Andrew Sarno's 2N in Brooklyn

Andrew Sarno’s 2N in Brooklyn.

When I was a kid, we spent the last two weeks of every summer in Waldoboro, Maine. This was my favorite part of summer vacation. In late August, we would all cram into our tiny sedan and drive six hours from Brooklyn, New York. The car ride was a little rough, but once we got there, I was in heaven. I loved swimming in the cold Atlantic, building sand castles, catching crabs and eating as much fried food and ice cream as I could fit into my adolescent body. I never wanted it to end.

My dad with his pride and joy.

My dad with his pride and joy.

Unlike Brooklyn, everything in Maine is spread out, so a good portion of our trip was spent driving around rural parts of “vacationland.” Our annual tradition was to drive from Waldoboro to the Union Farm equipment store outside of Rockport to look at farm equipment.

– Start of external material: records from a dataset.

(** X10: the sentinel is the score of the short windows only.  For every
    [int] priority, [slotScore] gives -1e9 exactly when the window has
    fewer than 15 whole minutes; a window of 15 minutes or more always
    scores above it, so the scan of the pool never passes over a usable
    window. *)
Theorem slotScore_sentinel_iff (clock : nat -> QDateTime) (w : Slot)
        (t : Task) (n : nat) :
  - 2 ^ 31 <= priority t ->
  ((fst (slotScore clock w t n) == unusable)%Q <->
   minutesBetween (start w) (end_ w) < 15) /\
  (15 <= minutesBetween (start w) (end_ w) ->
   (unusable < fst (slotScore clock w t n))%Q).
Proof.
  intros Hp. split; [|apply slotScore_above_sentinel; exact Hp].
  split.
  - intros E.
    destruct (Z.lt_ge_cases (minutesBetween (start w) (end_ w)) 15)
      as [H|H]; [exact H|].
    pose proof (slotScore_above_sentinel clock w t n Hp H) as Hlt.
    rewrite E in Hlt. exfalso. exact (Qlt_irrefl _ Hlt).
  - intros H. unfold slotScore.
    destruct (Z.ltb_spec (minutesBetween (start w) (end_ w)) 15); [|lia].
    reflexivity.
Qed.

Lemma slotScore_sentinel_iff_witness :
  (unusable < fst (slotScore midnight wholeDay (mkTask "A" 30 120 true) 0))%Q.
Proof.
  refine (proj2 (slotScore_sentinel_iff midnight wholeDay
                   (mkTask "A" 30 120 true) 0 _) _).
  - simpl. lia.
  - vm_compute. discriminate.
Defined.
(** C18: a power-off is observed only at the next test of [led_on]
    (before each LED's fade, and at the [while]): from every state of
    the effect, with the LEDs off it returns after exactly
    [off_remaining] steps, having made [off_frames] more [set_rgb_led]
    calls, relighting the LEDs the button task has just turned off, and
    slept at least [off_delay] ms.  At worst that is the initial fade of
    all five LEDs (505 calls, which never reads [led_on]) or one LED's
    fade out and in (202 calls, at least 9.08 s with its hold). *)
Theorem dissolve_power_off_latency c (rs : nat -> Z) s :
  dissolve_inv s -> led_on c = false ->
  off_remaining (transition_mode c) (d_pc s) <= 2 * FADE_STEPS + 4 /\
  off_frames (d_pc s) <= NUM_LEDS * (FADE_STEPS + 1) /\
  exists s' out,
    run (fun k => dissolve_step c (rs k)) 0 (Z.to_nat (off_remaining (transition_mode c) (d_pc s))) s
      = Some (s', out) /\ d_pc s' = DRet /\
    Z.of_nat (length (filter is_frame_write out)) = off_frames (d_pc s) /\
    total_delay out >= off_delay (d_pc s).
Proof.
  intros Hinv Hoff.
  assert (Hb : forall s0, dissolve_inv s0 -> 0 <= off_remaining (transition_mode c) (d_pc s0) <= 2 * FADE_STEPS + 4 /\
                 0 <= off_frames (d_pc s0) <= NUM_LEDS * (FADE_STEPS + 1))
    by (intros s0 [Hp _]; destruct (d_pc s0); unfold off_remaining; if_cases; dissolve_arith).
  split; [apply Hb, Hinv|split; [apply Hb, Hinv|]].
  destruct (run_accounted (fun k => dissolve_step c (rs k)) dissolve_inv is_ret
              (fun s => off_remaining (transition_mode c) (d_pc s)) (fun s => off_frames (d_pc s))
              (fun s => off_delay (d_pc s)))
    with (n := Z.to_nat (off_remaining (transition_mode c) (d_pc s))) (k := 0%nat) (s := s)
    as (s' & o & Hr & _ & Hd & F & D); auto.
  - intros s0 _; unfold is_ret; destruct (d_pc s0); try discriminate; simpl; lia.
  - intros s0 [Hp _] Hd0; apply is_ret_false in Hd0; destruct (d_pc s0); try congruence;
      unfold off_remaining; if_cases; dissolve_arith.
  - intros k0 s0 Hi0 Hd0; apply step_power_off; auto; apply is_ret_false, Hd0.
  - rewrite Z2Nat.id; [reflexivity|apply Hb, Hinv].
  - exists s', o; split; [exact Hr|split; [|auto]]; unfold is_ret in Hd; destruct (d_pc s'); congruence.
Qed.

Lemma dissolve_power_off_latency_witness :
  dissolve_inv (mk_dstate (DOut 2 0) (palette_at 0) (repeat (palette_at 1) 5) (repeat (palette_at 2) 5)) /\
  off_remaining 0 (DOut 2 0) = 204 /\ off_frames (DOut 2 0) = 202 /\ off_delay (DOut 2 0) = 9080 /\
  exists s' out,
    run (fun k => dissolve_step (mk_ctrl 1 false 0 false) ((fun _ => 7) k)) 0
        (Z.to_nat (off_remaining 0 (DOut 2 0)))
        (mk_dstate (DOut 2 0) (palette_at 0) (repeat (palette_at 1) 5) (repeat (palette_at 2) 5))
      = Some (s', out) /\ d_pc s' = DRet /\
    Z.of_nat (length (filter is_frame_write out)) = off_frames (DOut 2 0) /\
    total_delay out >= off_delay (DOut 2 0).
Proof.
  assert (Hi : dissolve_inv (mk_dstate (DOut 2 0) (palette_at 0) (repeat (palette_at 1) 5)
                                       (repeat (palette_at 2) 5)))
    by (apply mk_inv; try (apply repeat_pwm); try (apply palette_at_pwm); try reflexivity;
        unfold pc_ok, NUM_LEDS, FADE_STEPS; lia).
  split; [exact Hi|split; [reflexivity|split; [reflexivity|split; [reflexivity|]]]].
  exact (proj2 (proj2 (dissolve_power_off_latency (mk_ctrl 1 false 0 false) (fun _ => 7) _ Hi eq_refl))).
Defined.

(** C19: divergence: while the LEDs are on and the mode is 0, the
    dissolve never returns: after any number of steps from a state of
    the effect it is still running, and every step is defined. *)
Theorem dissolve_never_returns c (rs : nat -> Z) s :
  dissolve_inv s -> led_on c = true -> transition_mode c = 0 -> d_pc s <> DRet ->
  forall n, exists s' out, run (fun k => dissolve_step c (rs k)) 0 n s = Some (s', out) /\
                           dissolve_inv s' /\ d_pc s' <> DRet.
Proof.
  intros Hinv Hon Hm Hne n.
  destruct (run_forever (fun k => dissolve_step c (rs k)) (fun s => dissolve_inv s /\ d_pc s <> DRet))
    with (n := n) (s := s) (k := 0%nat) as (s' & o & E & Hi' & Hn').
  - intros k s0 [Hi0 Hn0]; destruct (step_running c (rs k) s0 Hi0 Hon Hm Hn0) as (s1 & o1 & ?); eauto.
  - split; assumption.
  - exists s', o; auto.
Qed.

Lemma dissolve_never_returns_witness :
  dissolve_inv dissolve_start /\ DStart <> DRet /\
  exists s' out, run (fun k => dissolve_step (mk_ctrl 1 true 0 false) ((fun _ => 5) k)) 0 5000 dissolve_start
                   = Some (s', out) /\ dissolve_inv s' /\ d_pc s' <> DRet.
Proof.
  split; [exact dissolve_start_inv|split; [discriminate|]].
  exact (dissolve_never_returns (mk_ctrl 1 true 0 false) (fun _ => 5) dissolve_start dissolve_start_inv
           eq_refl eq_refl ltac:(discriminate) 5000).
Defined.

End Dissolve.
(* ===== verification/Boot.v ===== *)
(** * Bring-up: [i2c_master_init], [setup_button_interrupt], [app_main]

    [src/src/main_app.c] lines 21-25 and 44-59 ([i2c_master_init]) and
    190-224 ([app_main]); [src/src/buttons.c] lines 14-17, 39-54
    ([setup_button_interrupt]) and 94-101 ([buttons_init]);
    [src/src/buttons.h] lines 6-9.

    The driver calls are recorded, in order, as [boot_call]s; the
    results of the ESP-IDF calls the code tests ([i2c_param_config],
    [i2c_driver_install], [xQueueCreate]) are inputs, so every error
    path is a value of the model: [ESP_ERROR_CHECK] aborts, a failed
    queue creation returns from [app_main] before any interrupt or task
    exists.  The results the code ignores ([gpio_config],
    [gpio_install_isr_service], [gpio_isr_handler_add], the controller
    writes) do not change what it does next and are not inputs.

    The theorems: every failure of the bus bring-up aborts before any
    controller write, a failed queue creation leaves the controller
    configured with no interrupt and no task; on success the three
    buttons are registered on GPIO 3, 1 and 10 as falling-edge inputs
    with pull-up and with the indices 0, 1, 2 of [button_event_t], which
    is the only argument the interrupt handler is ever given. *)

From Stdlib Require Import ZArith List Lia Bool String.
From S2P Require Import Prelude Globals Pwm Buttons.
Import ListNotations.
Open Scope Z_scope.

Module Boot.

(** [esp_err_t]: [ESP_OK] is 0. *)
Definition ESP_OK : Z := 0.

(** [main_app.c] lines 22-25. *)
Definition I2C_MASTER_SCL_IO : Z := 9.
Definition I2C_MASTER_SDA_IO : Z := 8.
Definition I2C_MASTER_NUM : Z := 0.
Definition I2C_MASTER_FREQ_HZ : Z := 100000.

(** [buttons.c] lines 15-17 (and [buttons.h] lines 7-9): the GPIO pin
    of each button. *)
Definition BTN_MODE : Z := 3.
Definition BTN_TOGGLE : Z := 1.
Definition BTN_BRIGHT : Z := 10.

(** [i2c_config_t] as [i2c_master_init] fills it. *)
Record i2c_config := mk_i2c_config {
  i2c_master_mode : bool;
  sda_io_num : Z;
  scl_io_num : Z;
  sda_pullup_en : bool;
  scl_pullup_en : bool;
  clk_speed : Z
}.

Definition i2c_conf : i2c_config :=
  mk_i2c_config true I2C_MASTER_SDA_IO I2C_MASTER_SCL_IO true true I2C_MASTER_FREQ_HZ.

(** [gpio_config_t] as [setup_button_interrupt] fills it. *)
Inductive intr_type := GPIO_INTR_NEGEDGE.
Record gpio_config := mk_gpio_config {
  intr : intr_type;
  mode_input : bool;
  pin_bit_mask : Z;
  pull_up_en : bool;
  pull_down_en : bool
}.

(** A driver or kernel call of the bring-up, with its arguments. *)
Inductive boot_call :=
| I2cParamConfig (port : Z) (conf : i2c_config)
| I2cDriverInstall (port : Z)
| Controller (op : Pwm.io)
| QueueCreate (length : nat)
| GpioConfig (conf : gpio_config)
| GpioInstallIsrService (flags : Z)
| GpioIsrHandlerAdd (gpio : Z) (arg : Z)
| TaskCreate (name : string) (stack : Z) (priority : Z).

(** [i2c_master_init] given the results of [i2c_param_config] and
    [i2c_driver_install]: the calls made and the result returned. *)
Definition i2c_master_init (r_param r_install : Z) : list boot_call * Z :=
  let c1 := [I2cParamConfig I2C_MASTER_NUM i2c_conf] in
  if negb (r_param =? ESP_OK) then (c1, r_param)
  else (c1 ++ [I2cDriverInstall I2C_MASTER_NUM], r_install).

(** [setup_button_interrupt(gpio, btn_idx)]: the handler is registered
    with [(void* )btn_idx] as its argument; the three results are
    ignored. *)
Definition setup_button_interrupt (gpio btn_idx : Z) : list boot_call :=
  [GpioConfig (mk_gpio_config GPIO_INTR_NEGEDGE true (Z.shiftl 1 gpio) true false);
   GpioInstallIsrService 0;
   GpioIsrHandlerAdd gpio btn_idx].

(** [buttons_init] (never called: [app_main] repeats its body). *)
Definition buttons_init : list boot_call :=
  setup_button_interrupt BTN_MODE 0 ++ setup_button_interrupt BTN_TOGGLE 1 ++
  setup_button_interrupt BTN_BRIGHT 2.

(** How [app_main] ends: [ESP_ERROR_CHECK] aborts, [return] after a
    failed [xQueueCreate], or the end of its body with the tasks
    running. *)
Inductive outcome := Aborted (err : Z) | Returned | Started.

(** [app_main] given the results of the calls it tests: the calls made,
    in order, and how it ends. *)
Definition app_main (r_param r_install : Z) (queue_ok : bool) : list boot_call * outcome :=
  let '(c1, err) := i2c_master_init r_param r_install in
  if negb (err =? ESP_OK) then (c1, Aborted err)
  else
    let c2 := c1 ++ map Controller Pwm.app_main_io ++ [QueueCreate Buttons.QUEUE_LENGTH] in
    if negb queue_ok then (c2, Returned)
    else (c2 ++ setup_button_interrupt BTN_MODE 0 ++ setup_button_interrupt BTN_TOGGLE 1 ++
          setup_button_interrupt BTN_BRIGHT 2 ++
          [TaskCreate "button_task" 2048 10; TaskCreate "led_animation_task" 4096 5], Started).

(** The arguments the interrupt handler is registered with. *)
Definition isr_args (l : list boot_call) : list Z :=
  flat_map (fun c => match c with GpioIsrHandlerAdd _ a => [a] | _ => [] end) l.

(** The controller operations in a sequence of calls. *)
Definition controller_ops (l : list boot_call) : list Pwm.io :=
  flat_map (fun c => match c with Controller op => [op] | _ => [] end) l.

Definition is_task (c : boot_call) : bool :=
  match c with TaskCreate _ _ _ => true | _ => false end.

(** ** Helper lemmas *)

Lemma i2c_master_init_calls r1 r2 :
  controller_ops (fst (i2c_master_init r1 r2)) = [] /\
  isr_args (fst (i2c_master_init r1 r2)) = [] /\
  filter is_task (fst (i2c_master_init r1 r2)) = [].
Proof. unfold i2c_master_init; case_ifs; repeat split. Qed.

Lemma i2c_master_init_ok r1 r2 :
  snd (i2c_master_init r1 r2) = ESP_OK <-> r1 = ESP_OK /\ r2 = ESP_OK.
Proof. unfold i2c_master_init, ESP_OK; destruct (Z.eqb_spec r1 0); simpl; lia. Qed.

(** ** Properties of the bring-up *)

(** C10: the error paths of [app_main]: a failure of
    [i2c_param_config] or else of [i2c_driver_install] aborts with that
    error, before any controller write; a failed [xQueueCreate] returns
    after configuring the controller; unless [app_main] reaches its end
    no interrupt is registered and no task started, so the LEDs never
    animate and the buttons are dead. *)
Theorem app_main_error_paths r1 r2 q :
  snd (app_main r1 r2 q) =
    (if negb (r1 =? ESP_OK) then Aborted r1
     else if negb (r2 =? ESP_OK) then Aborted r2
     else if q then Started else Returned) /\
  controller_ops (fst (app_main r1 r2 q)) =
    (if (r1 =? ESP_OK) && (r2 =? ESP_OK) then Pwm.app_main_io else []) /\
  (snd (app_main r1 r2 q) <> Started ->
     isr_args (fst (app_main r1 r2 q)) = [] /\ filter is_task (fst (app_main r1 r2 q)) = []).
Proof.
  unfold app_main, i2c_master_init.
  destruct (r1 =? ESP_OK) eqn:E1, (r2 =? ESP_OK) eqn:E2, q; cbn; rewrite ?E1, ?E2; cbn;
    (split; [reflexivity|split; [reflexivity|]]); intros Hs; (congruence || (split; reflexivity)).
Qed.

(** When the bus and the queue come up, [app_main] writes the
    controller's initialisation, creates the ten-event queue, registers
    the three buttons on GPIO 3, 1 and 10 as falling-edge inputs with
    pull-up and pin masks [1 << gpio], with the handler arguments 0, 1
    and 2 (the [button_event_t] values of mode, toggle and brightness,
    so the handler is only ever called on a valid index), and starts
    the button task (priority 10) and the animation task (priority 5). *)
Theorem app_main_registers_buttons :
  let calls := fst (app_main ESP_OK ESP_OK true) in
  snd (app_main ESP_OK ESP_OK true) = Started /\
  controller_ops calls = Pwm.app_main_io /\
  In (QueueCreate Buttons.QUEUE_LENGTH) calls /\
  isr_args calls = [Buttons.BTN_EVENT_MODE; Buttons.BTN_EVENT_TOGGLE; Buttons.BTN_EVENT_BRIGHT] /\
  Forall (fun a => 0 <= a < 3) (isr_args calls) /\
  (forall gpio, In gpio [BTN_MODE; BTN_TOGGLE; BTN_BRIGHT] ->
     In (GpioConfig (mk_gpio_config GPIO_INTR_NEGEDGE true (2 ^ gpio) true false)) calls) /\
  filter is_task calls = [TaskCreate "button_task" 2048 10; TaskCreate "led_animation_task" 4096 5].
Proof.
  cbv zeta; repeat split; try reflexivity.
  - simpl; tauto.
  - repeat constructor; simpl; lia.
  - intros gpio Hg; simpl in Hg; destruct Hg as [<-|[<-|[<-|[]]]]; simpl; tauto.
Qed.

End Boot.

My father loved to slowly walk up and down the aisles of tractors, combine harvesters and plows. He would imagine how different his life would have been had he grown up in the country instead of the city. My brother and I would run around in the muddy lot and throw rocks at each other. I remember times when the mud was so thick, my father would have to come over and pull me out of my boots.

I don’t think I could have been any less interested in tractors. At some point during my father’s tractor meditation session, he would grab a hold of one of us and encourage us to admire the beauty of the machines. I just couldn’t see it. I thought tractors were noisy and slow and I was more interested in things like computers and Game Boys.

During one particular farm equipment pilgrimage, my father announced that he was buying a tractor. He brought us over to this giant, rusty piece of iron with cracked rubber tires and declared that we were taking this beast back to Brooklyn with us. He told us that it was a 1946 Ford 2N tractor. My mother was quiet. It was obvious that they had already discussed this purchase and she was quite uncertain about it. I was shocked. I was aware of his infatuation with tractors, but I thought he would at least buy a new one. It just didn’t make any sense to me.

After some more staring, my father went inside the store to “square away” with the man and we headed out for the day. Dad told us he was going to rent a U-Haul and drive the monster into the back of the truck. He’d tie it up and we’d drive it home on Saturday. I had immediately lost interest in the tractor until I discovered that there was a possibility that I could ride home in the truck with him.

We made it home without a hitch and for years my father tinkered and toyed with the tractor until he had fully restored it. He even shipped the engine out to Indiana to get the engine block planed. He was proud of his tractor and he tried to get me interested in it. Sadly, I just never could. I just didn’t see the point to owning a thing like this. I understood that it was historic, but why not a Chevy Nova or a Mustang? At least those have a roof and they’re fast. I would argue with him about how “uncool” the tractor was and he would tell me that someday I would understand.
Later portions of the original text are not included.